Data section:
▼

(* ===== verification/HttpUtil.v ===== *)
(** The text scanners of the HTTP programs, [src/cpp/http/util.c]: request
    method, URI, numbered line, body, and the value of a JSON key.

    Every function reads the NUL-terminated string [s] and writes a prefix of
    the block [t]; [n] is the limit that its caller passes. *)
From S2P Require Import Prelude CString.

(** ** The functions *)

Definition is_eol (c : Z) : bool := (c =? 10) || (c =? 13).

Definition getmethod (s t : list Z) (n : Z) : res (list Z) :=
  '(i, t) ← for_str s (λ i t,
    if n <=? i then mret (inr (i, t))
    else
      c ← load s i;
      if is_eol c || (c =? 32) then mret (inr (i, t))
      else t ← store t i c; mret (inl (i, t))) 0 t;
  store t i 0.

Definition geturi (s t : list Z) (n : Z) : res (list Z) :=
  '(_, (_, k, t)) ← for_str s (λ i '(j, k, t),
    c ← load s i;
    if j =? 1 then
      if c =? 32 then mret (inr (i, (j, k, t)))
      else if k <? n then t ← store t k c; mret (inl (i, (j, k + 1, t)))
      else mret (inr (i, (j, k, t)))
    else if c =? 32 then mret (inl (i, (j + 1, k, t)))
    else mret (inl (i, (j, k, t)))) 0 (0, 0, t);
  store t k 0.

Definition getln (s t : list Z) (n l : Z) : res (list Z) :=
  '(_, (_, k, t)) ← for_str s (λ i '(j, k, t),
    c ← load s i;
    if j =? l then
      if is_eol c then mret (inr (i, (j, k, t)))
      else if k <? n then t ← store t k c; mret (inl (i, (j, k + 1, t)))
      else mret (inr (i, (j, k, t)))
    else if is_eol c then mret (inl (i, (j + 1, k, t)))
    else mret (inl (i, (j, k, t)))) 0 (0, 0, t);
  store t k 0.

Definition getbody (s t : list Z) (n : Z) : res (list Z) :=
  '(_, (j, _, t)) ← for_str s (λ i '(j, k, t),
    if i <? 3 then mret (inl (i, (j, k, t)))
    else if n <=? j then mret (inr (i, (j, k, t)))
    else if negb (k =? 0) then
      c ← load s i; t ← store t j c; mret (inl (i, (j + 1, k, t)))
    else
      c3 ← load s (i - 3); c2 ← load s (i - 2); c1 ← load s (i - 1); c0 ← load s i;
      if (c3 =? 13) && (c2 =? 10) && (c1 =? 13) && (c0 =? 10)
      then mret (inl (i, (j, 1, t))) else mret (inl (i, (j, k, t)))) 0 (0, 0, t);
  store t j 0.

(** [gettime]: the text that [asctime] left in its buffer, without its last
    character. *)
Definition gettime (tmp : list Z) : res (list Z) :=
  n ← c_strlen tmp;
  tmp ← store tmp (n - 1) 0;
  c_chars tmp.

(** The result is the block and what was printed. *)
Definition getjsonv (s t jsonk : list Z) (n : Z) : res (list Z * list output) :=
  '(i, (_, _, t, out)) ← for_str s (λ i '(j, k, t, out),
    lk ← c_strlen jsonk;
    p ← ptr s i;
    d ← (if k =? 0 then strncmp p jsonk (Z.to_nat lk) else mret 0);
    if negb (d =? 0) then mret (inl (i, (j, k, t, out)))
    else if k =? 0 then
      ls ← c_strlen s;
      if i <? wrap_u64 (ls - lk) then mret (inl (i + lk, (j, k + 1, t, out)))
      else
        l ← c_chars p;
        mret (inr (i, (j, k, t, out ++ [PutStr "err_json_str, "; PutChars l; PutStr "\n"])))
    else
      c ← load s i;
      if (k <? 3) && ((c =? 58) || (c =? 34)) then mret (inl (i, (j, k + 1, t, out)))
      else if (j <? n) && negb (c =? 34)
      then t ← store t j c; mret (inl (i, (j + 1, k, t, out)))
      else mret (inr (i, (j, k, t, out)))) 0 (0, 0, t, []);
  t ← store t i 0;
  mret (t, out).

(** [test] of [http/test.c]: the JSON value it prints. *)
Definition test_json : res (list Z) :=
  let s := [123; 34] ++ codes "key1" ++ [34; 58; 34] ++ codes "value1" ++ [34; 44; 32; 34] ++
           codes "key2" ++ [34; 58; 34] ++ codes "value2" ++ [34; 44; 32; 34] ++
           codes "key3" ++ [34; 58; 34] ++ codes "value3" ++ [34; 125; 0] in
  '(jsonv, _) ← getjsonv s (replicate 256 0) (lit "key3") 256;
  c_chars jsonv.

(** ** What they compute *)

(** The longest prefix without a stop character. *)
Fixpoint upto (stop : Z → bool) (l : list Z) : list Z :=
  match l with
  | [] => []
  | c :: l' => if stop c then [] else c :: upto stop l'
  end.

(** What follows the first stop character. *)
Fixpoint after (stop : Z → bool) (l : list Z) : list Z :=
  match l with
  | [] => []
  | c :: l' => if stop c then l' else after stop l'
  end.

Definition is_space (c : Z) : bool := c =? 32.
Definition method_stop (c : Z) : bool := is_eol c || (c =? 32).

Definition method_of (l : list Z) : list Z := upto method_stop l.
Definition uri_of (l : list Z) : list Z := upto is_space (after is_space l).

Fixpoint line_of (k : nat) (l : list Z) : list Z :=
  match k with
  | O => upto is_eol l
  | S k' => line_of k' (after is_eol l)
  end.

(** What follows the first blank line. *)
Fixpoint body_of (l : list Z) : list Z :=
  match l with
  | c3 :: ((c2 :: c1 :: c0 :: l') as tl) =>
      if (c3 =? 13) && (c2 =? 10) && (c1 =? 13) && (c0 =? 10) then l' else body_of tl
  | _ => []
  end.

▲
▼

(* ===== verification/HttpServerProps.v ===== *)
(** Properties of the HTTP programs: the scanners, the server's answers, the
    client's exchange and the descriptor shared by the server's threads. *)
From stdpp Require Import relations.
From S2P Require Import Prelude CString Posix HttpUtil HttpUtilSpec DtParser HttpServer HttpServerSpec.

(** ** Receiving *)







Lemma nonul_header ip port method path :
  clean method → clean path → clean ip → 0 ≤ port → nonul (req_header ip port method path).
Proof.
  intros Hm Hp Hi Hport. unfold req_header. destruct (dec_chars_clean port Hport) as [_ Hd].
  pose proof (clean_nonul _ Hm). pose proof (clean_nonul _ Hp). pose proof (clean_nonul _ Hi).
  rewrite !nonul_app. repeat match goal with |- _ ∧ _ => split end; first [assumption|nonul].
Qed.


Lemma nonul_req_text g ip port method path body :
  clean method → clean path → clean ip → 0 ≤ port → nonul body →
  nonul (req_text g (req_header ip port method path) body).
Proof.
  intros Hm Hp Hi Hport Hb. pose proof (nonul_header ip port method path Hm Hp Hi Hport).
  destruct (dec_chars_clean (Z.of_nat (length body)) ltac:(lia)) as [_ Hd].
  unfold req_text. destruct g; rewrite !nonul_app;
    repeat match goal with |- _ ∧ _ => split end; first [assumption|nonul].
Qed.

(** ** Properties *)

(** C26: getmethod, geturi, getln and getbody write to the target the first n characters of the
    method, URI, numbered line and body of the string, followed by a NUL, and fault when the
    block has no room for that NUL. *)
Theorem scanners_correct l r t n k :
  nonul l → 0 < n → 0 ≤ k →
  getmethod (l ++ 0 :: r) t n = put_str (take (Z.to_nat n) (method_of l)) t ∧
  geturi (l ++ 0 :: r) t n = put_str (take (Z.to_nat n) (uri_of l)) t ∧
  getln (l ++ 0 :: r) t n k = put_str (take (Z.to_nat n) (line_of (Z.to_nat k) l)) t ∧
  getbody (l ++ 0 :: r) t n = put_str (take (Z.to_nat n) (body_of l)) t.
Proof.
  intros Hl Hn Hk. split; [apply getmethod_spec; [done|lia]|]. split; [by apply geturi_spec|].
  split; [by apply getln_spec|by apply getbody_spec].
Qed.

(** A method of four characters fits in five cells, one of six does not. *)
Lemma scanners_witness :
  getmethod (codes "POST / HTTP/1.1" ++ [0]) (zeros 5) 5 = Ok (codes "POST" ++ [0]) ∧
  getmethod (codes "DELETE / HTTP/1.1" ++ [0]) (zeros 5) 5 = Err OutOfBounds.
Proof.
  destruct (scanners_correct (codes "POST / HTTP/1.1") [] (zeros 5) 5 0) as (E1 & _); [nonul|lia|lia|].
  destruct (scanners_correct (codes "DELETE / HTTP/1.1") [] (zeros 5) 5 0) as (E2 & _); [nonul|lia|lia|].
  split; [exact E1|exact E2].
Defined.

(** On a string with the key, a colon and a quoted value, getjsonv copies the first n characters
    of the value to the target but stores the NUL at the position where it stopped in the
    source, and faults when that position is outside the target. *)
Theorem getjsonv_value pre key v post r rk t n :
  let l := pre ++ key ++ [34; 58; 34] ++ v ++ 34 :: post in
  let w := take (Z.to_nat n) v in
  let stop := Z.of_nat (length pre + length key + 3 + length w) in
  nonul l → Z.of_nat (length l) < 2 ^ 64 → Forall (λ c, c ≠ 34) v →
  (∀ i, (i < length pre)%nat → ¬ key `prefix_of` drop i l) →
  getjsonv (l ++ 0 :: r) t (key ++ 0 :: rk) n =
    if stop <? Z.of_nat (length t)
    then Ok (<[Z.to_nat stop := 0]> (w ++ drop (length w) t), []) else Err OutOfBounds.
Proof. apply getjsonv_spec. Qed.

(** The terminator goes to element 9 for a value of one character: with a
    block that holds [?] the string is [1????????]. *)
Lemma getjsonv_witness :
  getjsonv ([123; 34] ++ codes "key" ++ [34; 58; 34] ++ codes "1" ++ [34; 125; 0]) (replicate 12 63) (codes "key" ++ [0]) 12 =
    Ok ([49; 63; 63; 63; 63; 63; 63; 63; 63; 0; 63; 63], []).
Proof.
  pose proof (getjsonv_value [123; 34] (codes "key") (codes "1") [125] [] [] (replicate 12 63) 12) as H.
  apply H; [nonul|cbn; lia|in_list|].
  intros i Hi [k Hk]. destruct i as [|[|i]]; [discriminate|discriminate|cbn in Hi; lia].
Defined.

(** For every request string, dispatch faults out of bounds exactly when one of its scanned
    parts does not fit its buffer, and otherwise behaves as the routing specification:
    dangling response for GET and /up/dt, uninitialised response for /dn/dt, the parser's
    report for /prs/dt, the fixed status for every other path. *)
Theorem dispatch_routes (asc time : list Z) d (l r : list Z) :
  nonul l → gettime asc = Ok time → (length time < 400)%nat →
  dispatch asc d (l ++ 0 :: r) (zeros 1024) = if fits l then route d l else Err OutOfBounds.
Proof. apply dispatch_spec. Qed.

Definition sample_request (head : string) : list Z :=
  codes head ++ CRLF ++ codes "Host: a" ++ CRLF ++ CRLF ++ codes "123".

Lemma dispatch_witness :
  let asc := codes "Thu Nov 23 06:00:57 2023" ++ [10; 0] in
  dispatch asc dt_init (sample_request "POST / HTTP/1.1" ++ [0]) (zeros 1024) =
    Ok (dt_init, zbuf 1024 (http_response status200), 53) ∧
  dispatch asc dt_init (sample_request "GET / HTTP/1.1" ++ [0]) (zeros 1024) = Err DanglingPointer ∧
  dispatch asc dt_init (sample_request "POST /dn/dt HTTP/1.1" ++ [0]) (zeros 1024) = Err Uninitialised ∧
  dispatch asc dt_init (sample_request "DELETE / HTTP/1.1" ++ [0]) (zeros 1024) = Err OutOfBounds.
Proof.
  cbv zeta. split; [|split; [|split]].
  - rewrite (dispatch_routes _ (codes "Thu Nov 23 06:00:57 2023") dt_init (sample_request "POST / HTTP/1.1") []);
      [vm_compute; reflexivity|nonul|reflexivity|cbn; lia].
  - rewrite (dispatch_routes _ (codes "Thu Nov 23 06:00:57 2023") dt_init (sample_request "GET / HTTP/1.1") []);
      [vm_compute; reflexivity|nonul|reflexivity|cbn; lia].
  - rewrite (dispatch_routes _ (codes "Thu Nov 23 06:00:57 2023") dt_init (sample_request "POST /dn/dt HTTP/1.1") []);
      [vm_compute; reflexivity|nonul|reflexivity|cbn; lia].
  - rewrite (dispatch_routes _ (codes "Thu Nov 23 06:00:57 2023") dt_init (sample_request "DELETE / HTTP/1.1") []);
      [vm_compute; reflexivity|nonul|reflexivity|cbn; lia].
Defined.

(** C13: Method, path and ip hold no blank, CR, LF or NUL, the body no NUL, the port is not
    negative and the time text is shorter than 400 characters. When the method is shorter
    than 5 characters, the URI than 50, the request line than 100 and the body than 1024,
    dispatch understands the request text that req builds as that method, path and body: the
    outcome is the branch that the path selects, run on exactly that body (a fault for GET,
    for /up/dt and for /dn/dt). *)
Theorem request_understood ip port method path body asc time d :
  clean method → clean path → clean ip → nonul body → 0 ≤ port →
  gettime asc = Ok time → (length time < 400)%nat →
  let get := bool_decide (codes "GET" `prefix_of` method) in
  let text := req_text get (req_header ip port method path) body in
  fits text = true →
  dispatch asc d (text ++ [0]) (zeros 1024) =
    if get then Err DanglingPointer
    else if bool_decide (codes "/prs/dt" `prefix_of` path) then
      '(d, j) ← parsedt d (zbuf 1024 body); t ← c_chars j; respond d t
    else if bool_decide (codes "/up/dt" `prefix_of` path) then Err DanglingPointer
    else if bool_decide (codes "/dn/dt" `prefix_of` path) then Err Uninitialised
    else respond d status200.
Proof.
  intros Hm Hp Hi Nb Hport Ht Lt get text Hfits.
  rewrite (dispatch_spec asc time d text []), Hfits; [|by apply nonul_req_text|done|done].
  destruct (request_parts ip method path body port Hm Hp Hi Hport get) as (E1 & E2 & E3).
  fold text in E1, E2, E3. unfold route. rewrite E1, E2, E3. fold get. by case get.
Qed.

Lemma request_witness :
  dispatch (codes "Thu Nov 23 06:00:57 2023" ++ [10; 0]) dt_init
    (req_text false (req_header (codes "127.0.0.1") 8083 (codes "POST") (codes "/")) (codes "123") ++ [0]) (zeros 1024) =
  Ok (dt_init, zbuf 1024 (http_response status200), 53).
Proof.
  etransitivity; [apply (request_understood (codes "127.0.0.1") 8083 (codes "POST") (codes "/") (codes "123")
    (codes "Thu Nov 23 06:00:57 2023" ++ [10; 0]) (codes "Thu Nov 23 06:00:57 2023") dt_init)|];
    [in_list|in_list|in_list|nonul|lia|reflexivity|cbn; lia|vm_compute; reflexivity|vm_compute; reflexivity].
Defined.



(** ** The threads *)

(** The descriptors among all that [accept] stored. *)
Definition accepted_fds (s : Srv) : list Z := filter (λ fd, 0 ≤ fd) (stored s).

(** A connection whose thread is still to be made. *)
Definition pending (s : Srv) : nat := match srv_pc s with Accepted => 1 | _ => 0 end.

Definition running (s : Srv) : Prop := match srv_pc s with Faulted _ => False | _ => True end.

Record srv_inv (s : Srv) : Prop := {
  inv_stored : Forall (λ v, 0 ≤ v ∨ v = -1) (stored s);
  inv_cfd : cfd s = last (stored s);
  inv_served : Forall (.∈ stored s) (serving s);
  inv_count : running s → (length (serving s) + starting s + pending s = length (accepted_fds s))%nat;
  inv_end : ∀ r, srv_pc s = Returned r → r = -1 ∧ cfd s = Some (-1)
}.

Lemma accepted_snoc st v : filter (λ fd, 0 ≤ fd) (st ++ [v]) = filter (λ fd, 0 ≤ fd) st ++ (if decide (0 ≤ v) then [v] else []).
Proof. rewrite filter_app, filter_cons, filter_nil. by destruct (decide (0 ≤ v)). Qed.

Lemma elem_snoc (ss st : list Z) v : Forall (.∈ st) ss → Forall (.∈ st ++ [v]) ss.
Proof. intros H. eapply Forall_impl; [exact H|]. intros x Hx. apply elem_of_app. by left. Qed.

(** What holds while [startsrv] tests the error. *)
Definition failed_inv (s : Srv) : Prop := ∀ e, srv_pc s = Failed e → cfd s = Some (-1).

▲

Exercise requirements:
Give an exact copy of the lines above from the line with "unfold req_text. destruct" up to and including the line with "intros Hl Hn", and leave everything else out.

Written solution:
  unfold req_text. destruct g; rewrite !nonul_app;
    repeat match goal with |- _ ∧ _ => split end; first [assumption|nonul].
Qed.

(** ** Properties *)

(** C26: getmethod, geturi, getln and getbody write to the target the first n characters of the
    method, URI, numbered line and body of the string, followed by a NUL, and fault when the
    block has no room for that NUL. *)
Theorem scanners_correct l r t n k :
  nonul l → 0 < n → 0 ≤ k →
  getmethod (l ++ 0 :: r) t n = put_str (take (Z.to_nat n) (method_of l)) t ∧
  geturi (l ++ 0 :: r) t n = put_str (take (Z.to_nat n) (uri_of l)) t ∧
  getln (l ++ 0 :: r) t n k = put_str (take (Z.to_nat n) (line_of (Z.to_nat k) l)) t ∧
  getbody (l ++ 0 :: r) t n = put_str (take (Z.to_nat n) (body_of l)) t.
Proof.
  intros Hl Hn Hk. split; [apply getmethod_spec; [done|lia]|]. split; [by apply geturi_spec|].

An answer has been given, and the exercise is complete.